Yet more disarray over whether we will have enough gas supplies this winter.
We escaped problems by the skin of our teeth last year and the year before - will we be so lucky this time round?
It's not as if we have not known about the problem. Everyone has been aware for years that North Sea oil and gas was on the wane.
And there have been plenty of siren warnings. Birmingham MP John Hemming has been one of the most vocal.
John does have the depressing tendency to worry a subject almost to death, like a demented Alsatian, but you have to give him some credit.
Because we are back in the same old groove.
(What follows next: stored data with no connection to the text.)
(** The about page is skipped when its source cannot be read, and its
    [catch] logs without throwing again. *)
Definition buildAboutPage (t : Trial) : Settled * list string :=
  if aboutSource t then
    match aboutPage t with
    | None => (Fulfilled, [])
    | Some _ => (Fulfilled, ["Error building about page:"])
    end
  else (Fulfilled, []).

Definition buildSitemap (t : Trial) : Settled * list string :=
  rethrowing (sitemap t) "Error building sitemap:".

Definition buildErrorPage (t : Trial) : Settled * list string :=
  rethrowing (errorPage t) "Error building error page:".

Definition runTask (t : Trial) (task : Task) : Settled * list string :=
  match task with
  | StaticAssets => generateStaticAssets t
  | HomePage => buildHomePage t
  | PostPages => buildPostPages t
  | TagPages => buildTagPages t
  | TagsIndexPage => buildTagsIndexPage t
  | AboutPage => buildAboutPage t
  | Sitemap => buildSitemap t
  end.

(** [await Promise.all(promises)]: the promises are taken in the order in
    which they settle; the first rejection rejects the whole, and the
    promises that have not settled by then are not waited for. Returns the
    result, the console output up to it and the promises that had been
    fulfilled. *)
Fixpoint promiseAll (run : Task -> Settled * list string) (order : list Task)
  : Settled * list string * list Task :=
  match order with
  | [] => (Fulfilled, [], [])
  | task :: rest =>
      match run task with
      | (Rejected error, log) => (Rejected error, log, [])
      | (Fulfilled, log) =>
          let '(result, log', fulfilled) := promiseAll run rest in
          (result, log ++ log', task :: fulfilled)
      end
  end.

(** What a call of buildSite amounts to: how its promise settles, the
    console, the builders that were called, the builders whose completion
    was waited for, and whether buildErrorPage was called. *)
Record Built : Type := mkBuilt {
  settled : Settled;
  console : list string;
  started : list Task;
  awaited : list Task;
  errorPageAttempted : bool
}.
But who do you believe?
Energy Minister Malcolm Wicks recently admitted that Britain's gas supply this winter will be uncomfortably tight despite billions of pounds of investment by energy firms to boost imports.
Mr Wicks said the UK market was struggling because North Sea decline was cancelling out the impact of new gas pipelines from Norway and the Netherlands.
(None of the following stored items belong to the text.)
Definition ch (x y z : N) : N := N.lxor (N.land x y) (N.land (not32 x) z).
Definition maj (x y z : N) : N :=
  N.lxor (N.lxor (N.land x y) (N.land x z)) (N.land y z).
Definition bsig0 (x : N) : N :=
  N.lxor (N.lxor (rotr 2 x) (rotr 13 x)) (rotr 22 x).
Definition bsig1 (x : N) : N :=
  N.lxor (N.lxor (rotr 6 x) (rotr 11 x)) (rotr 25 x).
Definition ssig0 (x : N) : N :=
  N.lxor (N.lxor (rotr 7 x) (rotr 18 x)) (N.shiftr x 3).
Definition ssig1 (x : N) : N :=
  N.lxor (N.lxor (rotr 17 x) (rotr 19 x)) (N.shiftr x 10).

(** The constants of FIPS 180-4: the first 32 bits of the fractional
    parts of the cube roots (for [K]) and of the square roots (for [H0])
    of the first primes. *)
Definition is_prime (n : N) : bool :=
  (1 <? n)%N
  && forallb (fun d => negb (n mod d =? 0)%N)
             (map N.of_nat (seq 2 (N.to_nat n - 2))).

Definition first_primes (k : nat) : list N :=
  firstn k (filter is_prime (map N.of_nat (seq 2 310))).

(** The largest [r] below [2 ^ bits] with [r ^ e <= n], bit by bit. *)
Fixpoint root_bits (e : N) (bits : nat) (n r : N) : N :=
  match bits with
  | O => r
  | S b =>
      let c := (r + 2 ^ N.of_nat b)%N in
      root_bits e b n (if (c ^ e <=? n)%N then c else r)
  end.

Definition frac_root32 (e p : N) : N :=
  w32 (root_bits e 40 (p * 2 ^ (32 * e))%N 0%N).

Definition K : list N :=
  Eval vm_compute in map (frac_root32 3) (first_primes 64).

Record words8 : Type := W8 {
  wa : N; wb : N; wc : N; wd : N; we : N; wf : N; wg : N; wh : N
}.

Definition H0 : words8 :=
  Eval vm_compute in
    match map (frac_root32 2) (first_primes 8) with
    | [a; b; c; d; e; f; g; h] => W8 a b c d e f g h
    | _ => W8 0 0 0 0 0 0 0 0
    end.

(** Big-endian bytes of [x], [n] of them. *)
Fixpoint be_bytes (n : nat) (x : N) : list N :=
  match n with
  | O => []
  | S n' => N.land (N.shiftr x (8 * N.of_nat n')) 255 :: be_bytes n' x
  end.

(** The message, the bit [1], zeros up to 56 modulo 64, the bit length. *)
Definition pad (msg : list N) : list N :=
  let len := N.of_nat (length msg) in
  let zeros := N.to_nat ((119 - len mod 64) mod 64) in
  msg ++ [128%N] ++ repeat 0%N zeros ++ be_bytes 8 (8 * len).

Fixpoint be_words (n : nat) (bytes : list N) : list N :=
  match n, bytes with
  | S n', b0 :: b1 :: b2 :: b3 :: rest =>
      w32 (N.shiftl b0 24 + N.shiftl b1 16 + N.shiftl b2 8 + b3)
      :: be_words n' rest
  | _, _ => []
  end.

(** The message schedule: [ws] holds W[0..t-1]; [n] more to add. *)
Fixpoint schedule (n : nat) (ws : list N) : list N :=
  match n with
  | O => ws
  | S n' =>
      let t := length ws in
      let w := add32 (add32 (ssig1 (nth (t - 2) ws 0%N)) (nth (t - 7) ws 0%N))
                     (add32 (ssig0 (nth (t - 15) ws 0%N)) (nth (t - 16) ws 0%N)) in
      schedule n' (ws ++ [w])
  end.

Definition round (s : words8) (kw : N * N) : words8 :=
  let t1 := add32 (add32 (add32 (wh s) (bsig1 (we s)))
                         (add32 (ch (we s) (wf s) (wg s)) (fst kw)))
                  (snd kw) in
  let t2 := add32 (bsig0 (wa s)) (maj (wa s) (wb s) (wc s)) in
  W8 (add32 t1 t2) (wa s) (wb s) (wc s) (add32 (wd s) t1) (we s) (wf s) (wg s).

Definition compress (h : words8) (block : list N) : words8 :=
  let ws := schedule 48 (be_words 16 block) in
  let s := fold_left round (combine K ws) h in
  W8 (add32 (wa h) (wa s)) (add32 (wb h) (wb s))
     (add32 (wc h) (wc s)) (add32 (wd h) (wd s))
     (add32 (we h) (we s)) (add32 (wf h) (wf s))
     (add32 (wg h) (wg s)) (add32 (wh h) (wh s)).

Fixpoint blocks (n : nat) (bytes : list N) (h : words8) : words8 :=
  match n with
  | O => h
  | S n' => blocks n' (skipn 64 bytes) (compress h (firstn 64 bytes))
  end.

Definition digest (msg : list N) : words8 :=
  let p := pad msg in
  blocks (length p / 64) p H0.

End Sha256.

(** Lowercase hexadecimal digit of a value below 16. *)
Definition hex_digit (n : N) : codepoint :=
  if (n <? 10)%N then (48 + n)%N else (87 + n)%N.

Definition hex_word (w : N) : pystr :=
  map (fun i => hex_digit (N.land (N.shiftr w (4 * i)) 15))
      [7; 6; 5; 4; 3; 2; 1; 0]%N.

(** [hashlib.sha256(data).hexdigest()] *)
Definition hexdigest (data : list N) : pystr :=
  let h := Sha256.digest data in
  hex_word (Sha256.wa h) ++ hex_word (Sha256.wb h)
  ++ hex_word (Sha256.wc h) ++ hex_word (Sha256.wd h)
  ++ hex_word (Sha256.we h) ++ hex_word (Sha256.wf h)
  ++ hex_word (Sha256.wg h) ++ hex_word (Sha256.wh h).

(** ** The dedup key: [make_work_order_key] *)

Section Key.

Context {ucd : UnicodeData}.

(** [repr(v)] *)
Fixpoint py_repr (v : json) : pystr :=
  match v with
  | JNull => txt "None"
  | JBool true => txt "True"
  | JBool false => txt "False"
  | JInt z => decimal z
  | JFloat shown => shown
  | JStr s => repr s
  | JList items => txt "[" ++ join (txt ", ") (map py_repr items) ++ txt "]"
  | JDict entries =>
      txt "{"
      ++ join (txt ", ")
              (map (fun kv : pystr * json => let (k, x) := kv in
                              repr k ++ txt ": " ++ py_repr x) entries)
      ++ txt "}"
  end.

(** [str(v)] *)
Definition py_str (v : json) : pystr :=
  match v with
  | JStr s => s
  | _ => py_repr v
  end.

(** [str(args.get(field, "")).strip().lower()] *)
Definition canonical (args : dict) (field : pystr) : pystr :=
  lower (strip (py_str (get_default args field (JStr [])))).

Definition make_work_order_key (args : dict) : result pystr :=
  let asset := canonical args (txt "asset") in
  let incident_type := canonical args (txt "incident_type") in
  let severity := canonical args (txt "severity") in
  let summary := canonical args (txt "summary") in
  let incident_ts := canonical args (txt "timestamp") in
  let base := asset ++ txt "|" ++ incident_type ++ txt "|" ++ severity
              ++ txt "|" ++ incident_ts ++ txt "|" ++ summary in
  match utf8_encode base with
  | Some data => Return (hexdigest data)
  | None => Raise UnicodeEncodeError
  end.

End Key.

(** ** [json.dumps(args, ensure_ascii=False)] *)

Definition hex4 (c : N) : pystr :=
  map (fun i => hex_digit (N.land (N.shiftr c (4 * i)) 15)) [3; 2; 1; 0]%N.

Definition dumps_char (c : codepoint) : pystr :=
  if (c =? 34)%N then [92; 34]%N
  else if (c =? 92)%N then [92; 92]%N
  else if (c =? 10)%N then [92; 110]%N
  else if (c =? 13)%N then [92; 114]%N
  else if (c =? 9)%N then [92; 116]%N
  else if (c =? 8)%N then [92; 98]%N
  else if (c =? 12)%N then [92; 102]%N
  else if (c <? 32)%N then [92; 117]%N ++ hex4 c
  else [c].

Definition dumps_str (s : pystr) : pystr :=
  [34%N] ++ flat_map dumps_char s ++ [34%N].

Definition dumps_float (shown : pystr) : pystr :=
  if Text.eqb shown (txt "nan") then txt "NaN"
  else if Text.eqb shown (txt "inf") then txt "Infinity"
  else if Text.eqb shown (txt "-inf") then txt "-Infinity"
  else shown.

Fixpoint dumps (v : json) : pystr :=
  match v with
  | JNull => txt "null"
  | JBool true => txt "true"
  | JBool false => txt "false"
  | JInt z => decimal z
  | JFloat shown => dumps_float shown
  | JStr s => dumps_str s
  | JList items => txt "[" ++ join (txt ", ") (map dumps items) ++ txt "]"
  | JDict entries =>
      txt "{"
      ++ join (txt ", ")
              (map (fun kv : pystr * json => let (k, x) := kv in
                              dumps_str k ++ txt ": " ++ dumps x) entries)
      ++ txt "}"
  end.

(** ** The store: SQLite behind [db_connect], [db_init] and
       [upsert_work_order] *)

(** A value as sqlite3 binds it to a [?]. *)
Inductive sql_value : Type :=
| SqlNull
| SqlInteger (z : Z)
| SqlReal (shown : pystr)
| SqlText (s : pystr).

Definition encodable (s : pystr) : bool :=
  match utf8_encode s with
  | Some _ => true
  | None => false
  end.

Definition bind_text (s : pystr) : result sql_value :=
  if encodable s then Return (SqlText s) else Raise UnicodeEncodeError.

Definition bind_int (z : Z) : result sql_value :=
  if ((- 2 ^ 63 <=? z) && (z <? 2 ^ 63))%Z
  then Return (SqlInteger z) else Raise OverflowError.

(** Binding of a Python value: [None], [bool], [int], [float] and [str]
    are taken, a [list] or a [dict] is refused, and a NaN is stored as
    NULL. *)
Definition bind_param (v : json) : result sql_value :=
  match v with
  | JNull => Return SqlNull
  | JBool b => Return (SqlInteger (if b then 1 else 0))
  | JInt z => bind_int z
  | JFloat shown =>
      Return (if Text.eqb shown (txt "nan") then SqlNull else SqlReal shown)
  | JStr s => bind_text s
  | JList _ | JDict _ => Raise ProgrammingError
  end.

(** A row of [users]. *)
Record user : Type := {
  user_id : Z;
  user_email : pystr;
  user_name : pystr;
  user_created_at : pystr
}.

(** What a column declared [TEXT] holds: NULL or a text.  A number bound
    to it is stored as text: an integer as its decimal digits, a float as
    the text SQLite prints for it, which is not Python's (it keeps
    fifteen significant digits), so the float is named by what Python
    shows for it and the text is left to SQLite. *)
Inductive text_column : Type :=
| StoredNull
| StoredText (s : pystr)
| StoredRealText (shown : pystr).

(** The TEXT affinity of a column, applied to the value bound to it. *)
Definition text_affinity (v : sql_value) : text_column :=
  match v with
  | SqlNull => StoredNull
  | SqlInteger z => StoredText (decimal z)
  | SqlReal shown => StoredRealText shown
  | SqlText s => StoredText s
  end.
Last winter the National Grid issued an unprecedented supply alert as shortages loomed and energy bills soared. "It's not going to be the easiest of winters and we need to manage this with care and make sure we get it right," Mr Wicks said.
Dwindling output from the North Sea has turned the UK into a net importer after decades as an exporter of surplus gas.
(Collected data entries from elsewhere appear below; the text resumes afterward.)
(** * neo-devpack-ts: the integer codec, conditional lowering, expression
      chains, manifest entries and the pass pipeline

    A shallow embedding of the parts of the TypeScript compiler that the
    specification talks about, followed by their properties.

    - [Codec]: [toBuffer], [toBigInt], [allBitsSet], [bigIntToByteArray]
      and [byteArrayToBigInt] of [utils.ts], the latter over a store of
      byte buffers because it copies and reverses a buffer in place; the
      tables of [bigIntToByteArray.spec.ts];
    - [CodecSpec]: the codec in the words of the specification, and the
      two's-complement reading of byte strings;
    - [Expr]: [makeConditionalExpression], [reduceExpressionChain],
      [makeExpressionChain] and [parseExpression] of
      [passes/expressionProcessor.ts];
    - [Compiler]: [compile], [toMethodDef], [toDebugInfoMethod] and the
      three passes of [compiler.ts];
    - [CodecFacts], [ExprFacts], [CompilerFacts]: the theorems.

    Bytes are integers in [0, 256) held in [list Z]; JavaScript strings are
    [string]; thrown exceptions are the [Throw] case of [result]. *)

From Stdlib Require Import ZArith QArith Lia Ascii String List.
From stdpp Require Import base tactics option list gmap strings.

Local Open Scope Z_scope.

(** ** Values shared by the modules *)

(** What the compiler reads of a [tsm.Node] when it reports it. *)
Record Node : Type := mkNode {
  getPos : Z;
  getEnd : Z;
  getSourceFile : string;
  print : string
}.

(** A [tsm.Symbol]: an object of the front end, compared by identity and
    carrying a name. *)
Record Symbol : Type := mkSymbol {
  symbolId : positive;
  getName : string
}.

(** ** Results of calls that may throw *)

Inductive exn : Type :=
| SyntaxError (message : string)     (* thrown by BigInt() *)
| Error (message : string)           (* new Error(message) *)
| CompileError (message : string) (node : Node)
| InvalidReference.    (* a reference to no buffer of the store; cannot
                          be built in JavaScript *)

Inductive result (A : Type) : Type :=
| Ok (a : A)
| Throw (e : exn).
Arguments Ok {A} a.
Arguments Throw {A} e.

Definition result_bind {A B} (r : result A) (k : A -> result B) : result B :=
  match r with
  | Ok a => k a
  | Throw e => Throw e
  end.

Definition is_ok {A} (r : result A) : bool :=
  match r with Ok _ => true | Throw _ => false end.

#[global] Instance result_mbind : MBind result :=
  fun A B k r => result_bind r k.
#[global] Instance result_mret : MRet result := fun A a => Ok a.

#[global] Instance Node_eq_dec : EqDecision Node.
Proof. solve_decision. Defined.

#[global] Instance Symbol_eq_dec : EqDecision Symbol.
Proof. solve_decision. Defined.

#[global] Instance exn_eq_dec : EqDecision exn.
Proof. solve_decision. Defined.

#[global] Instance result_eq_dec `{EqDecision A} : EqDecision (result A).
Proof. solve_decision. Defined.

Module Codec.

(** ** Hexadecimal text *)

(** The digit characters produced by [BigInt.prototype.toString(16)] and
    [Buffer.prototype.toString('hex')]: lower case. *)
Definition hexDigit (d : Z) : ascii :=
  match d with
  | 0 => "0" | 1 => "1" | 2 => "2" | 3 => "3"
  | 4 => "4" | 5 => "5" | 6 => "6" | 7 => "7"
  | 8 => "8" | 9 => "9" | 10 => "a" | 11 => "b"
  | 12 => "c" | 13 => "d" | 14 => "e" | _ => "f"
  end%char.

(** The value of a hexadecimal character, either case; [None] for any
    other character. *)
Definition hexValue (c : ascii) : option Z :=
  let n := Z.of_N (N_of_ascii c) in
  if (48 <=? n) && (n <=? 57) then Some (n - 48)
  else if (97 <=? n) && (n <=? 102) then Some (n - 87)
  else if (65 <=? n) && (n <=? 70) then Some (n - 55)
  else None.

(** The digits of a non-negative integer in a radix, most significant
    first, without leading zeros ([0] gives the single digit 0). The
    recursion runs on a bound [fuel] on the number of digits. *)
Fixpoint radixDigits (radix : Z) (fuel : nat) (v : Z) : list Z :=
  match fuel with
  | O => []
  | S fuel' =>
      if v <? radix then [v]
      else radixDigits radix fuel' (v / radix) ++ [v mod radix]
  end.

(** A bound on the number of digits of [v]: its number of bits. *)
Definition digitBound (v : Z) : nat := S (Z.to_nat (Z.log2 v)).

Definition hexDigits (v : Z) : list Z := radixDigits 16 (digitBound v) v.

(** [value.toString(16)] for a bigint: a minus sign before the digits of
    the absolute value when [value] is negative. *)
Definition toString16 (value : Z) : string :=
  if value <? 0
  then String "-"%char
         (string_of_list_ascii (map hexDigit (hexDigits (- value))))
  else string_of_list_ascii (map hexDigit (hexDigits value)).

(** [Buffer.from(str, 'hex')]: decodes two characters per byte and stops
    at the first pair that is not two hexadecimal characters (or at a
    single trailing character). *)
Fixpoint hexPairs (cs : list ascii) : list Z :=
  match cs with
  | hi :: lo :: rest =>
      match hexValue hi, hexValue lo with
      | Some h, Some l => (16 * h + l) :: hexPairs rest
      | _, _ => []
      end
  | _ => []
  end.

Definition Buffer_from_hex (str : string) : list Z :=
  hexPairs (list_ascii_of_string str).

(** [buffer.toString('hex')]: two lower-case digits per byte. *)
Definition Buffer_toString_hex (buffer : list Z) : string :=
  string_of_list_ascii
    (flat_map (fun b => [hexDigit (b / 16); hexDigit (b mod 16)]) buffer).

(** [BigInt(`0x${digits}`)]: the hexadecimal literal must have at least
    one digit and only hexadecimal digits, else a SyntaxError is thrown,
    whose message quotes the literal. *)
Definition cannotConvert (literal : string) : exn :=
  SyntaxError ("Cannot convert " +:+ literal +:+ " to a BigInt").

Fixpoint hexNumber (literal : string) (acc : Z) (cs : list ascii)
    : result Z :=
  match cs with
  | [] => Ok acc
  | c :: rest =>
      match hexValue c with
      | Some d => hexNumber literal (16 * acc + d) rest
      | None => Throw (cannotConvert literal)
      end
  end.

Definition BigInt_0x (digits : string) : result Z :=
  let literal := "0x" +:+ digits in
  match list_ascii_of_string digits with
  | [] => Throw (cannotConvert literal)
  | cs => hexNumber literal 0 cs
  end.

(** ** utils.ts *)

(** [function toBigInt(buffer: Buffer): bigint] *)
Definition toBigInt (buffer : list Z) : result Z :=
  BigInt_0x (Buffer_toString_hex buffer).

(** [function toBuffer(value: bigint): Buffer] *)
Definition toBuffer (value : Z) : list Z :=
  let str := toString16 value in
  let str :=
    if (Z.of_nat (String.length str) mod 2 =? 1)
    then String "0"%char str else str in
  Buffer_from_hex str.

(** [function allBitsSet(buffer: Uint8Array): boolean]; the loop over
    [i], with [n] iterations left. *)
Fixpoint allBitsSet_loop (buffer : list Z) (i n : nat) : bool :=
  match n with
  | O => true
  | S n' =>
      if bool_decide (buffer !! i = Some 255)
      then allBitsSet_loop buffer (S i) n'
      else false
  end.

Definition allBitsSet (buffer : list Z) : bool :=
  allBitsSet_loop buffer 0 (length buffer).

(** [buffer[0] & 0x80]: reading past the end gives [undefined], which
    [&] converts to 0. *)
Definition signBit (buffer : list Z) : Z :=
  Z.land (default 0 (buffer !! 0%nat)) 128.

(** The [while (i < end)] loop of [bigIntToByteArray]:
    [buffer[i] = buffer[i] ^ 0xff], the store truncating to eight bits. *)
Fixpoint invert_loop (buffer : list Z) (i n : nat) : list Z :=
  match n with
  | O => buffer
  | S n' =>
      let x := Z.lxor (default 0 (buffer !! i)) 255 in
      invert_loop (<[i := Z.land x 255]> buffer) (S i) n'
  end.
At least two new import pipelines are scheduled to come on stream this winter but Mr Wicks said falling
North Sea gas output and rising consumption had cancelled out the benefit.
"Sadly, they are balancing each other out," he said.
Sir John Mogg, chairman of energy regulator Ofgem, takes a more optimistic line.
He has claimed gas supplies to the UK will be "less tight" than expected this winter and proclaimed he is "much more confident" that we will have adequate stocks to get us through.
"Shortages of gas are already seeming less of a threat," he insisted.
Good news indeed if it comes to pass. He even envisaged cheaper energy prices rather than ever dearer ones.
Now there's a novelty, and, as someone who has bet on them rising by freezing mine until 2010, I am just beginning to wonder whether I did the right thing.
But it just goes to show how radically we need to reap-praise our whole approach to energy.
Middle Eastern instability, the Iranian nuclear threat and world oil demand is all having an effect.
Some pundits think oil will fall to around $60 a barrel;
some reckon it will rise to nearer $100. Gas supplies are subject to the vagaries of Russian political whims and our so-called European partners who seem determined to make sure they're alright first... and never mind the UK.
The long term solution has surely to be a massive transfer from petrol to biofuels and a massive push to encourage energy efficient houses by incentivising home owners to adopt domestic solar panel and wind power schemes.
Perhaps a new role for clean coal. It is time to stop dithering.